* WORK REQUEST *
Your answer must hold only the lines below from the line containing "(** [header[keyword]], [header.get(keyword)]" through the line containing "Definition strip (h", each reproduced exactly.

* DATA SHOWN *
(** * prose pipeline blocks ([prose/_blocks/imutils.py])

    A shallow embedding of the image blocks [Stack], [StackStd], [SavePhots]
    and [CleanCosmics], together with the part of numpy and of the FITS
    layer they call, and the properties of the blocks checked against it. *)

From Stdlib Require Import QArith Qround Ascii String Sorted.
From stdpp Require Import gmap strings list pretty.

Local Close Scope Q_scope.
Local Open Scope nat_scope.

(** ** Python exceptions and fallible computations *)

Inductive exn : Type :=
  | IndexError
  | KeyError (key : string)
  | TypeError
  | AttributeError
  | ValueError
  | AxisError (axis ndim : nat)
  | FileNotFoundError (file : string)
  | OSError (file : string).

Inductive result (A : Type) : Type :=
  | Ok (a : A)
  | Raise (e : exn).
Arguments Ok {A} a.
Arguments Raise {A} e.

Global Instance result_ret : MRet result := @Ok.
Global Instance result_bind : MBind result := λ A B f m,
  match m with Ok a => f a | Raise e => Raise e end.
Global Instance result_fmap : FMap result := λ A B f m,
  match m with Ok a => Ok (f a) | Raise e => Raise e end.

(** [o or_raise e]: the value of [o], the exception [e] when there is none. *)
Definition or_raise {A} (o : option A) (e : exn) : result A :=
  match o with Some a => Ok a | None => Raise e end.

Definition is_Ok {A} (r : result A) : Prop := ∃ a, r = Ok a.

(** ** numpy arrays

    An array is its shape and its elements in C (row-major) order. *)
Module np.

Record ndarray (A : Type) : Type := mk_ndarray {
  shape : list nat;
  flat : list A
}.
Arguments mk_ndarray {A} shape flat.
Arguments shape {A} _.
Arguments flat {A} _.

Definition ndim {A} (a : ndarray A) : nat := length (shape a).

(** Number of elements of an array of the given shape. *)
Definition size (sh : list nat) : nat := foldr Nat.mul 1 sh.

(** Arrays built by numpy hold as many elements as their shape says. *)
Definition wf {A} (a : ndarray A) : Prop := length (flat a) = size (shape a).

(** Offset of a multi-index in C order; [None] when the index has the wrong
    rank or a component is out of bounds. *)
Fixpoint ravel (sh idx : list nat) : option nat :=
  match sh, idx with
  | [], [] => Some 0
  | d :: sh', i :: idx' =>
      if decide (i < d) then (λ r, i * size sh' + r) <$> ravel sh' idx' else None
  | _, _ => None
  end.

(** [a[idx]] for a full multi-index of non-negative components. *)
Definition getitem {A} (a : ndarray A) (idx : list nat) : option A :=
  r ← ravel (shape a) idx; flat a !! r.

(** All multi-indices of a shape, in C order ([np.ndindex]). *)
Fixpoint ndindex (sh : list nat) : list (list nat) :=
  match sh with
  | [] => [[]]
  | d :: sh' => i ← seq 0 d; cons i <$> ndindex sh'
  end.

(** Position of [x] in [l] ([list.index]). *)
Fixpoint index_of (x : nat) (l : list nat) : nat :=
  match l with
  | [] => 0
  | y :: l' => if decide (x = y) then 0 else S (index_of x l')
  end.

(** [a.transpose(axes)]: axis [i] of the result is axis [axes[i]] of [a], so
    the result at [idx] is [a] at the index [j] with [j[axes[i]] = idx[i]]. *)
Definition source_index (axes idx : list nat) : list nat :=
  (λ ax, idx !!! index_of ax axes) <$> seq 0 (length axes).

Definition transpose {A} (a : ndarray A) (axes : list nat) : ndarray A :=
  let sh := (λ ax, shape a !!! ax) <$> axes in
  mk_ndarray sh (omap (λ idx, getitem a (source_index axes idx)) (ndindex sh)).

(** [list.insert(i, x)]: [x] goes before position [i], at the end when [i]
    is past it. *)
Definition list_insert_at {X} (i : nat) (x : X) (l : list X) : list X :=
  take i l ++ x :: drop i l.

(** [np.moveaxis(a, source, destination)] for one non-negative axis each:
    [order] lists the other axes in place, [source] is inserted at
    [destination], and the array is transposed by it. An axis outside
    [0 .. ndim-1] raises [AxisError]; [source] is checked first. *)
Definition moveaxis {A} (a : ndarray A) (source destination : nat)
  : result (ndarray A) :=
  if decide (ndim a ≤ source) then Raise (AxisError source (ndim a))
  else if decide (ndim a ≤ destination) then Raise (AxisError destination (ndim a))
  else
    let order := filter (λ n, n ≠ source) (seq 0 (ndim a)) in
    Ok (transpose a (list_insert_at destination source order)).

(** [np.array(l)] for a list of arrays: the arrays stacked along a new
    leading axis. The empty list gives the empty one-axis array; arrays of
    unequal shapes are refused ([ValueError], as numpy does since 1.24). *)
Definition array {A} (l : list (ndarray A)) : result (ndarray A) :=
  match l with
  | [] => Ok (mk_ndarray [0] [])
  | a :: _ =>
      if decide (Forall (λ b, shape b = shape a) l)
      then Ok (mk_ndarray (length l :: shape a) (l ≫= flat))
      else Raise ValueError
  end.

End np.

(** Element-wise operation on two arrays of one shape. numpy would
    broadcast operands of unequal but compatible shapes; every array
    combined by the blocks below is an image plane of the one dataset, so
    unequal shapes are reported ([ValueError]) rather than broadcast. *)
Definition elementwise {A B C} (f : A → B → C) (a : np.ndarray A) (b : np.ndarray B)
  : result (np.ndarray C) :=
  if decide (np.shape a = np.shape b)
  then Ok (np.mk_ndarray (np.shape a) (zip_with f (np.flat a) (np.flat b)))
  else Raise ValueError.

(** Operation between an array and a scalar. *)
Definition scalar_op {A B} (f : A → B) (a : np.ndarray A) : np.ndarray B :=
  np.mk_ndarray (np.shape a) (f <$> np.flat a).

(** [b[mask]]: the elements of [b] where the mask holds, in C order. *)
Fixpoint select {A} (b : list A) (mask : list bool) : list A :=
  match b, mask with
  | x :: b', m :: mask' => if m then x :: select b' mask' else select b' mask'
  | _, _ => []
  end.

(** [a[mask] = values]: the positions of [a] where the mask holds receive
    the values one after the other, in C order. *)
Fixpoint assign {A} (a : list A) (mask : list bool) (values : list A) : list A :=
  match a, mask with
  | x :: a', m :: mask' =>
      if m then
        match values with
        | v :: values' => v :: assign a' mask' values'
        | [] => x :: assign a' mask' []
        end
      else x :: assign a' mask' values
  | _, _ => a
  end.

(** Boolean-mask indexing; the mask must have the shape of the array
    ([IndexError] otherwise). *)
Definition getmask {A} (b : np.ndarray A) (mask : np.ndarray bool) : result (list A) :=
  if decide (np.shape mask = np.shape b)
  then Ok (select (np.flat b) (np.flat mask))
  else Raise IndexError.

(** Boolean-mask assignment; as many values as the mask has true entries
    ([ValueError] otherwise). *)
Definition setmask {A} (a : np.ndarray A) (mask : np.ndarray bool) (values : list A)
  : result (np.ndarray A) :=
  if decide (np.shape mask = np.shape a) then
    if decide (length values = length (filter (λ m, m = true) (np.flat mask)))
    then Ok (np.mk_ndarray (np.shape a) (assign (np.flat a) (np.flat mask) values))
    else Raise ValueError
  else Raise IndexError.

(** Python floats are modelled by exact rationals. *)
Global Instance Q_inhabited : Inhabited Q := populate 0%Q.

Definition Qgtb (x y : Q) : bool := negb (Qle_bool x y).

(** [int(x)]: truncation toward zero. *)
Definition int (x : Q) : Z := Z.quot (Qnum x) (Zpos (Qden x)).

(** [l[i]] on a Python list: a negative index counts from the end. *)
Definition py_index {A} (l : list A) (i : Z) : result A :=
  let n := Z.of_nat (length l) in
  if decide (0 ≤ i < n)%Z then or_raise (l !! Z.to_nat i) IndexError
  else if decide (- n ≤ i < 0)%Z then or_raise (l !! Z.to_nat (n + i)) IndexError
  else Raise IndexError.

(** ** Strings *)

(** [str.lower] on ASCII text. *)
Definition lower_ascii (c : ascii) : ascii :=
  let n := Ascii.nat_of_ascii c in
  if decide (65 ≤ n ≤ 90) then Ascii.ascii_of_nat (n + 32) else c.

Fixpoint lower (s : string) : string :=
  match s with
  | EmptyString => EmptyString
  | String c s' => String (lower_ascii c) (lower s')
  end.

(** [str.upper] on ASCII text. *)
Definition upper_ascii (c : ascii) : ascii :=
  let n := Ascii.nat_of_ascii c in
  if decide (97 ≤ n ≤ 122) then Ascii.ascii_of_nat (n - 32) else c.

Fixpoint upper (s : string) : string :=
  match s with
  | EmptyString => EmptyString
  | String c s' => String (upper_ascii c) (upper s')
  end.

(** [s.replace(old, new)] for one-character [old] and [new]. *)
Fixpoint replace (old new : ascii) (s : string) : string :=
  match s with
  | EmptyString => EmptyString
  | String c s' => String (if decide (c = old) then new else c) (replace old new s')
  end.

Fixpoint ends_with_slash (s : string) : bool :=
  match s with
  | EmptyString => false
  | String c EmptyString => bool_decide (c = "/"%char)
  | String _ s' => ends_with_slash s'
  end.

(** [os.path.join(a, b)] on POSIX paths. *)
Definition path_join (a b : string) : string :=
  match b with
  | String "/"%char _ => b
  | _ => if decide (a = EmptyString) then b
         else if ends_with_slash a then a +:+ b
         else a +:+ "/" +:+ b
  end.

(** ** FITS files, the store and the file system *)

(** A header card value. *)
Inductive card : Type :=
  | VInt (z : Z)
  | VFloat (q : Q)
  | VStr (s : string).

(** A header: its cards, one value per keyword. astropy holds keywords
    in upper case and finds a card whatever the letter case of the keyword
    asked for: the map is keyed by the normalised keyword and every access
    by keyword normalises it first. The cards that describe the layout of
    the data ([SIMPLE], [BITPIX], [NAXIS], ...) are derived by astropy from
    the array when the HDU is written; the array stands for them here. *)
Abbreviation Header := (gmap string card).

(** [Card.normalize_keyword], for keywords without blanks around them. *)
Definition normalize_keyword (keyword : string) : string := upper keyword.

(** [header[keyword]], [header.get(keyword)] and [keyword in header] *)
Definition header_get (h : Header) (keyword : string) : option card :=
  h !! normalize_keyword keyword.

(** [header[keyword] = value] *)
Definition header_set (keyword : string) (value : card) (h : Header) : Header :=
  <[normalize_keyword keyword := value]> h.

(** The integer a card holds, 0 without such a card. *)
Definition card_count (h : Header) (keyword : string) : nat :=
  match h !! keyword with
  | Some (VInt z) => Z.to_nat z
  | _ => 0
  end.

(** The keywords [Header._strip] removes: the axis lengths up to [NAXIS],
    the column cards up to [TFIELDS], and the cards of the layout and of
    the scaling. *)
Definition stripped_keywords (h : Header) : list string :=
  ((λ idx, "NAXIS" +:+ pretty (S idx)) <$> seq 0 (card_count h "NAXIS")) ++
  (name ← [ "TFORM"; "TSCAL"; "TZERO"; "TNULL"; "TTYPE"; "TUNIT"; "TDISP";
            "TDIM"; "THEAP"; "TBCOL" ];
   (λ idx, name +:+ pretty (S idx)) <$> seq 0 (card_count h "TFIELDS")) ++
  [ "SIMPLE"; "XTENSION"; "BITPIX"; "NAXIS"; "EXTEND"; "PCOUNT"; "GCOUNT";
    "GROUPS"; "BSCALE"; "BZERO"; "TFIELDS" ].

(** [Header._strip], on a copy: what is left of a header handed to the
    constructor of an HDU. *)
Definition strip (h : Header) : Header :=
  filter (λ kv, kv.1 ∉ stripped_keywords h) h.

(** The extensions the blocks write, under the name the file shows. *)
Inductive hdu : Type :=
  | Image_hdu (name : string) (data : np.ndarray Q)
  | BinTable_hdu (name : string) (table : gmap string (list card)).

(** [fits.ImageHDU(data, name=name)] and [fits.BinTableHDU(table,
    name=name)]: astropy puts the name in upper case ([EXTNAME]). *)
Definition ImageHDU (name : string) (data : np.ndarray Q) : hdu :=
  Image_hdu (upper name) data.

Definition BinTableHDU (name : string) (table : gmap string (list card)) : hdu :=
  BinTable_hdu (upper name) table.

(** [fits.HDUList]: a primary HDU followed by extensions. *)
Record HDUList : Type := mk_HDUList {
  primary_header : Header;
  primary_data : option (np.ndarray Q);
  extensions : list hdu
}.

(** [fits.PrimaryHDU(data, header=header)] written on its own: the HDU
    holds the array and a stripped copy of the header. The arrays handed
    over are image planes; astropy refuses an array without axes. *)
Definition PrimaryHDU (data : np.ndarray Q) (header : Header) : HDUList :=
  mk_HDUList (strip header) (Some data) [].

(** [hdu.header[keyword] = value] on the primary HDU. *)
Definition set_primary (keyword : string) (value : card) (file : HDUList) : HDUList :=
  mk_HDUList (header_set keyword value (primary_header file)) (primary_data file)
    (extensions file).

(** Arrays live in a store and are passed by reference; files are looked
    up by path. [clock] is what [Time.now().to_value("fits")] reads. *)
Record world : Type := mk_world {
  fs : gmap string HDUList;
  heap : gmap nat (np.ndarray Q);
  clock : string
}.

(** Computations on the world that may raise. The world comes back in both
    cases: what was done before an exception stays done. *)
Definition M (A : Type) : Type := world → result A * world.

Global Instance M_ret : MRet M := λ A a w, (Ok a, w).
Global Instance M_bind : MBind M := λ A B f m w,
  match m w with
  | (Ok a, w') => f a w'
  | (Raise e, w') => (Raise e, w')
  end.

Global Instance M_fmap : FMap M := λ A B f m w,
  match m w with
  | (Ok a, w') => (Ok (f a), w')
  | (Raise e, w') => (Raise e, w')
  end.

Definition lift {A} (r : result A) : M A := λ w, (r, w).

(** A reference outside the store has no Python counterpart: the model
    reports it as a [TypeError]. *)
Definition load (l : nat) : M (np.ndarray Q) := λ w,
  (or_raise (heap w !! l) TypeError, w).

Definition store (l : nat) (a : np.ndarray Q) : M () := λ w,
  (Ok (), mk_world (fs w) (<[l := a]> (heap w)) (clock w)).

Definition now : M string := λ w, (Ok (clock w), w).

* ANSWER *
(** [header[keyword]], [header.get(keyword)] and [keyword in header] *)
Definition header_get (h : Header) (keyword : string) : option card :=
  h !! normalize_keyword keyword.

(** [header[keyword] = value] *)
Definition header_set (keyword : string) (value : card) (h : Header) : Header :=
  <[normalize_keyword keyword := value]> h.

(** The integer a card holds, 0 without such a card. *)
Definition card_count (h : Header) (keyword : string) : nat :=
  match h !! keyword with
  | Some (VInt z) => Z.to_nat z
  | _ => 0
  end.

(** The keywords [Header._strip] removes: the axis lengths up to [NAXIS],
    the column cards up to [TFIELDS], and the cards of the layout and of
    the scaling. *)
Definition stripped_keywords (h : Header) : list string :=
  ((λ idx, "NAXIS" +:+ pretty (S idx)) <$> seq 0 (card_count h "NAXIS")) ++
  (name ← [ "TFORM"; "TSCAL"; "TZERO"; "TNULL"; "TTYPE"; "TUNIT"; "TDISP";
            "TDIM"; "THEAP"; "TBCOL" ];
   (λ idx, name +:+ pretty (S idx)) <$> seq 0 (card_count h "TFIELDS")) ++
  [ "SIMPLE"; "XTENSION"; "BITPIX"; "NAXIS"; "EXTEND"; "PCOUNT"; "GCOUNT";
    "GROUPS"; "BSCALE"; "BZERO"; "TFIELDS" ].

(** [Header._strip], on a copy: what is left of a header handed to the
    constructor of an HDU. *)
Definition strip (h : Header) : Header :=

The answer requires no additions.